(BRIEF):
Every line from the first in the listing below to the line containing "Definition seq_lt (a" is to be repeated exactly, and no line past it.

*** Opening RECORDS SHOWN ***

(* ===== verification/Seq.v ===== *)
(** * TCP sequence-number comparisons ([tcp_seq.rs])

    Sequence numbers are [u32] values compared through the sign of their
    wrapped difference.  The theory below relates them to unbounded stream
    positions: [u32 P] is the number on the wire of the byte at position [P]. *)

From S2P Require Import Prelude.

(** ** Definitions *)

Definition seq_lt (a b : Z) : bool := as_i32 (wsub32 a b) <? 0.
Definition seq_le (a b : Z) : bool := as_i32 (wsub32 a b) <=? 0.
Definition seq_gt (a b : Z) : bool := 0 <? as_i32 (wsub32 a b).
Definition seq_ge (a b : Z) : bool := 0 <=? as_i32 (wsub32 a b).

Definition in_window (start seq len : Z) : bool :=
  if len =? 0 then false
  else
    let offset := wsub32 seq start in
    offset <? len.

(** Distance of [x] ahead of [base] in the sequence circle. *)
Definition off (base x : Z) : Z := wsub32 x base.

(** Two stream positions are close when the comparison between their wire
    numbers is meaningful: less than half the circle apart. *)
Definition close (A B : Z) : Prop := - two31 < A - B < two31.

(** ** Stream positions *)

Lemma as_i32_small d : - two31 <= d < two31 -> as_i32 (u32 d) = d.
Proof.
  intros H. unfold as_i32, u32, two31, two32 in *.
  destruct (Z.ltb_spec (d mod 4294967296) 2147483648) as [Hlt|Hge].
  - destruct (Z_lt_ge_dec d 0).
    + rewrite <- (Z_mod_plus_full d 1), Z.mod_small in Hlt by lia. lia.
    + rewrite Z.mod_small by lia. reflexivity.
  - destruct (Z_lt_ge_dec d 0).
    + rewrite <- (Z_mod_plus_full d 1), Z.mod_small by lia. lia.
    + rewrite Z.mod_small in Hge by lia. lia.
Qed.

Section Lift.
Context (A B : Z) (HAB : close A B).

Lemma diff_lift : as_i32 (wsub32 (u32 A) (u32 B)) = A - B.
Proof. rewrite wsub32_u32. apply as_i32_small. unfold close in HAB. lia. Qed.

Lemma seq_lt_lift : seq_lt (u32 A) (u32 B) = (A <? B).
Proof. unfold seq_lt. rewrite diff_lift. apply eq_true_iff_eq. rewrite !Z.ltb_lt. lia. Qed.
Lemma seq_le_lift : seq_le (u32 A) (u32 B) = (A <=? B).
Proof. unfold seq_le. rewrite diff_lift. apply eq_true_iff_eq. rewrite !Z.leb_le. lia. Qed.
Lemma seq_gt_lift : seq_gt (u32 A) (u32 B) = (B <? A).
Proof. unfold seq_gt. rewrite diff_lift. apply eq_true_iff_eq. rewrite !Z.ltb_lt. lia. Qed.
Lemma seq_ge_lift : seq_ge (u32 A) (u32 B) = (B <=? A).
Proof. unfold seq_ge. rewrite diff_lift. apply eq_true_iff_eq. rewrite !Z.leb_le. lia. Qed.

Lemma in_window_lift len :
  0 <= len <= two31 -> in_window (u32 A) (u32 B) len = ((A <=? B) && (B <? A + len))%bool.
Proof.
  intros Hlen. unfold in_window, close in *.
  destruct (Z.eqb_spec len 0) as [->|Hne].
  { symmetry. apply andb_false_iff. destruct (Z.leb_spec A B); [right|by left]. apply Z.ltb_ge. lia. }
  rewrite wsub32_u32. apply eq_true_iff_eq.
  rewrite andb_true_iff, Z.leb_le, !Z.ltb_lt. unfold u32, two31, two32 in *.
  destruct (Z_lt_ge_dec B A).
  - rewrite <- (Z_mod_plus_full (B - A) 1), Z.mod_small by lia. lia.
  - rewrite Z.mod_small by lia. lia.
Qed.
End Lift.

(** ** Offsets from a base *)

Lemma off_range base x : is_u32 (off base x).
Proof. apply wsub32_range. Qed.

Lemma off_base base : off base base = 0.
Proof. unfold off, wsub32. by rewrite Z.sub_diag. Qed.

Lemma u32_off base x : is_u32 x -> u32 (base + off base x) = x.
Proof.
  intros H. unfold off, wsub32. rewrite u32_add_r.
  replace (base + (x - base)) with x by lia. by apply u32_id.
Qed.

Lemma off_inj base x y : is_u32 x -> is_u32 y -> off base x = off base y -> x = y.
Proof. intros Hx Hy E. rewrite <- (u32_off base x), <- (u32_off base y) by done. by rewrite E. Qed.

Lemma off_wadd base x k : 0 <= off base x + k < two32 -> off base (wadd32 x k) = off base x + k.
Proof.
  intros H. unfold off, wsub32, wadd32 in *. rewrite u32_sub_l.
  replace (x + k - base) with (x - base + k) by lia.
  rewrite <- u32_add_l. by apply u32_id.
Qed.

Lemma wsub_off base x y : off base y <= off base x -> wsub32 x y = off base x - off base y.
Proof.
  intros H. unfold off, wsub32 in *.
  replace (x - y) with ((x - base) - (y - base)) by lia.
  rewrite <- u32_sub_l, <- u32_sub_r. apply u32_id.
  pose proof (u32_range (x - base)). pose proof (u32_range (y - base)). unfold is_u32 in *. lia.
Qed.

Section OffOrder.
Context (base x y : Z) (Hx : is_u32 x) (Hy : is_u32 y)
        (Hxy : close (off base x) (off base y)).

Lemma off_close : close (base + off base x) (base + off base y).
Proof. unfold close in *. lia. Qed.

Lemma seq_lt_off : seq_lt x y = (off base x <? off base y).
Proof.
  rewrite <- (u32_off base x), <- (u32_off base y) at 1 by done.
  rewrite seq_lt_lift by apply off_close. apply eq_true_iff_eq. rewrite !Z.ltb_lt. lia.
Qed.
Lemma seq_le_off : seq_le x y = (off base x <=? off base y).
Proof.
  rewrite <- (u32_off base x), <- (u32_off base y) at 1 by done.
  rewrite seq_le_lift by apply off_close. apply eq_true_iff_eq. rewrite !Z.leb_le. lia.
Qed.
End OffOrder.

Lemma seq_le_refl x : seq_le x x = true.
Proof. unfold seq_le, wsub32. rewrite Z.sub_diag. reflexivity. Qed.
Lemma seq_lt_irrefl x : seq_lt x x = false.
Proof. unfold seq_lt, wsub32. rewrite Z.sub_diag. reflexivity. Qed.

(** Outside the ambiguous half-circle distance, [seq_lt] is the strict order
    whose reflexive closure is [seq_le]. *)
Lemma seq_le_lt_negb a b : seq_le a b = negb (seq_gt a b).
Proof. unfold seq_le, seq_gt. by rewrite Z.leb_antisym. Qed.
Lemma seq_ge_lt_negb a b : seq_ge a b = negb (seq_lt a b).
Proof. unfold seq_ge, seq_lt. by rewrite Z.leb_antisym. Qed.

Lemma seq_lt_le a b : seq_lt a b = true -> seq_le a b = true.
Proof. unfold seq_lt, seq_le. rewrite Z.ltb_lt, Z.leb_le. lia. Qed.

Lemma in_window_spec start s len :
  is_u32 len -> in_window start s len = true <-> off start s < len.
Proof.
  intros Hl. unfold in_window, off.
  pose proof (wsub32_range s start) as Hr. unfold is_u32 in *.
  destruct (Z.eqb_spec len 0) as [->|]; [split; [done|lia]|]. by rewrite Z.ltb_lt.
Qed.

(** ** Properties *)

(** The four wrap-safe comparators and the window test decide exactly the
    order of the unbounded stream positions behind the two sequence numbers,
    whenever those positions are less than 2^31 bytes apart (windows of up to
    2^31 bytes). *)
Theorem seq_compare_refines_stream (A B len : Z) (HAB : close A B) (Hlen : 0 <= len <= two31) :
  seq_lt (u32 A) (u32 B) = (A <? B) /\
  seq_le (u32 A) (u32 B) = (A <=? B) /\
  seq_gt (u32 A) (u32 B) = (B <? A) /\
  seq_ge (u32 A) (u32 B) = (B <=? A) /\
  in_window (u32 A) (u32 B) len = ((A <=? B) && (B <? A + len))%bool.
Proof.
  split_and!; [by apply seq_lt_lift|by apply seq_le_lift|by apply seq_gt_lift|by apply seq_ge_lift|].
  by apply in_window_lift.
Qed.

Lemma seq_compare_refines_stream_witness :
  close 4294967290 4294967300 /\
  seq_lt (u32 4294967290) (u32 4294967300) = true /\
  in_window (u32 4294967290) (u32 4294967300) 11 = true.
Proof.
  assert (close 4294967290 4294967300) as Hc by (unfold close, two31; lia).
  pose proof (seq_compare_refines_stream 4294967290 4294967300 11 Hc ltac:(unfold two31; lia))
    as (H1 & _ & _ & _ & H2).
  split_and!; [exact Hc|exact H1|exact H2].
Defined.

*** Closing RECORDS SHOWN ***

(YOUR SOLUTION):
(* ===== verification/Seq.v ===== *)
(** * TCP sequence-number comparisons ([tcp_seq.rs])

    Sequence numbers are [u32] values compared through the sign of their
    wrapped difference.  The theory below relates them to unbounded stream
    positions: [u32 P] is the number on the wire of the byte at position [P]. *)

From S2P Require Import Prelude.

(** ** Definitions *)

Definition seq_lt (a b : Z) : bool := as_i32 (wsub32 a b) <? 0.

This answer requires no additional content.